== MATERIAL SHOWN ==

Lemma gap_poam_closed id cid today p : is_gap_poam id cid (complete_poam today p) = false.
Proof. unfold is_gap_poam. cbn. by rewrite andb_false_r. Qed.
Lemma gap_title_prefix c : startswith (pr_control_id c +:+ " —") (gap_title c) = true.
Proof. unfold gap_title. set (t := str_or _ _).
  replace (pr_control_id c +:+ " — " +:+ t) with ((pr_control_id c +:+ " —") +:+ (" " +:+ t)) by by rewrite app_assoc_str. apply startswith_prefix. Qed.

(** what a person sets is what is scored, and a satisfied practice closes its gap. The
    request stores the state as an assessment, whatever derived label the row had, and
    touches no other row; it answers with the score read back from the tables; and when
    the state satisfies the practice, every open POA&M titled for it (the ones derivation
    seeds among them) is completed today, no other POA&M changes, and none is left open.
    A state that does not satisfy it changes no POA&M. *)
Theorem satisfied_practice_closes_its_gap caller id cid state notes ref today e c s : estate_wf e ->
  s ∈ es_systems e -> sr_id s = id -> visible caller s = true -> c ∈ sd_practices (es_scored e) -> pr_control_id c = cid -> mem state STATES = true ->
  exists n e' row, set_control_state caller id cid state notes ref today e = (Ok (inr (state, n, system_score_summary id (es_scored e'))), e') /\
    status_at id (pr_id c) (sd_statuses (es_scored e')) = Some row /\ st_state row = state /\ st_source row = ASSESSED /\ st_derived_from row = None /\
    (forall i j, (i, j) <> (id, pr_id c) -> status_at i j (sd_statuses (es_scored e')) = status_at i j (sd_statuses (es_scored e))) /\
    (if mem state MET
     then n = lcount (is_gap_poam id cid) (db_poams (es_db e)) /\ (forall p, p ∈ db_poams (es_db e') -> is_gap_poam id cid p = false) /\
          db_poams (es_db e') = map (fun p => if is_gap_poam id cid p then complete_poam today p else p) (db_poams (es_db e)) /\
          (forall p, p ∈ db_poams (es_db e') -> pm_system_id p = id -> pm_title p = gap_title c -> mem (pm_status p) POAM_ACTIVE_STATUSES = false)
     else n = 0 /\ db_poams (es_db e') = db_poams (es_db e)).
Proof.
  intros Hw Hs Hid Hv Hc Hcid Hst. unfold set_control_state. rewrite Hst. cbn [negb]. match goal with |- context [with_system id caller e ?k] =>
    destruct (in_reach id caller e k Hw) as [[_ Ho]|(s' & _ & _ & _ & ->)]; [by rewrite (Ho s Hs Hid) in Hv|] end.
  rewrite (practice_of_spec cid e c (ew_scored e Hw) Hc Hcid).
  destruct (write_status_spec id (pr_id c) state notes ref e (ew_scored e Hw)) as (row & l & -> & Hn & Hr1 & Hr2 & Hr3 & Hat).
  { apply existsb_exists. exists s. split; [by apply list_elem_of_In|by apply Z.eqb_eq]. }
  cbn [res_bind]. rewrite Hr1. set (e1 := put_statuses l e).
  destruct (on_scoring_status_changed_spec id cid state (pr_org_id caller) (Some (pr_email caller)) today (es_db e1)) as (En & Ep & _).
  destruct (on_scoring_status_changed id cid state (pr_org_id caller) (Some (pr_email caller)) today (es_db e1)) as [n db]. cbn [fst snd] in En, Ep. cbn [commit].
  change (es_db e1) with (es_db e) in *. exists n, (put_db db e1), row. split; [done|]. cbn [es_scored put_db put_scored sd_statuses set_db e1 put_statuses set_statuses].
  split; [by rewrite Hat, decide_True|]. do 3 (split; [done|]). split; [intros i j Hij; by rewrite Hat, decide_False|]. cbn [es_db es_scored put_db put_scored sd_db set_db].
  destruct (mem state MET); [|by split].
  assert (Hno : forall p, p ∈ db_poams db -> is_gap_poam id cid p = false).
  { intros p Hp. rewrite Ep in Hp. unfold update_where in Hp. apply list_elem_of_fmap in Hp as (q & -> & _). destruct (is_gap_poam id cid q) eqn:E; [apply gap_poam_closed|exact E]. }
  split; [exact En|]. split; [exact Hno|]. split; [exact Ep|]. intros p Hp Hsys Ht. specialize (Hno p Hp). unfold is_gap_poam in Hno.
  rewrite Hsys, Z.eqb_refl, Ht, <-Hcid, gap_title_prefix, andb_true_r in Hno. exact Hno.
Qed.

== EXERCISE REQUIREMENTS ==
Keeping every character as it is, restate the lines above that run from the line with "exists n e'" through the line with "intros Hw Hs", both included, and nothing else.

== REPLY ==
  exists n e' row, set_control_state caller id cid state notes ref today e = (Ok (inr (state, n, system_score_summary id (es_scored e'))), e') /\
    status_at id (pr_id c) (sd_statuses (es_scored e')) = Some row /\ st_state row = state /\ st_source row = ASSESSED /\ st_derived_from row = None /\
    (forall i j, (i, j) <> (id, pr_id c) -> status_at i j (sd_statuses (es_scored e')) = status_at i j (sd_statuses (es_scored e))) /\
    (if mem state MET
     then n = lcount (is_gap_poam id cid) (db_poams (es_db e)) /\ (forall p, p ∈ db_poams (es_db e') -> is_gap_poam id cid p = false) /\
          db_poams (es_db e') = map (fun p => if is_gap_poam id cid p then complete_poam today p else p) (db_poams (es_db e)) /\
          (forall p, p ∈ db_poams (es_db e') -> pm_system_id p = id -> pm_title p = gap_title c -> mem (pm_status p) POAM_ACTIVE_STATUSES = false)
     else n = 0 /\ db_poams (es_db e') = db_poams (es_db e)).
Proof.
  intros Hw Hs Hid Hv Hc Hcid Hst. unfold set_control_state. rewrite Hst. cbn [negb]. match goal with |- context [with_system id caller e ?k] =>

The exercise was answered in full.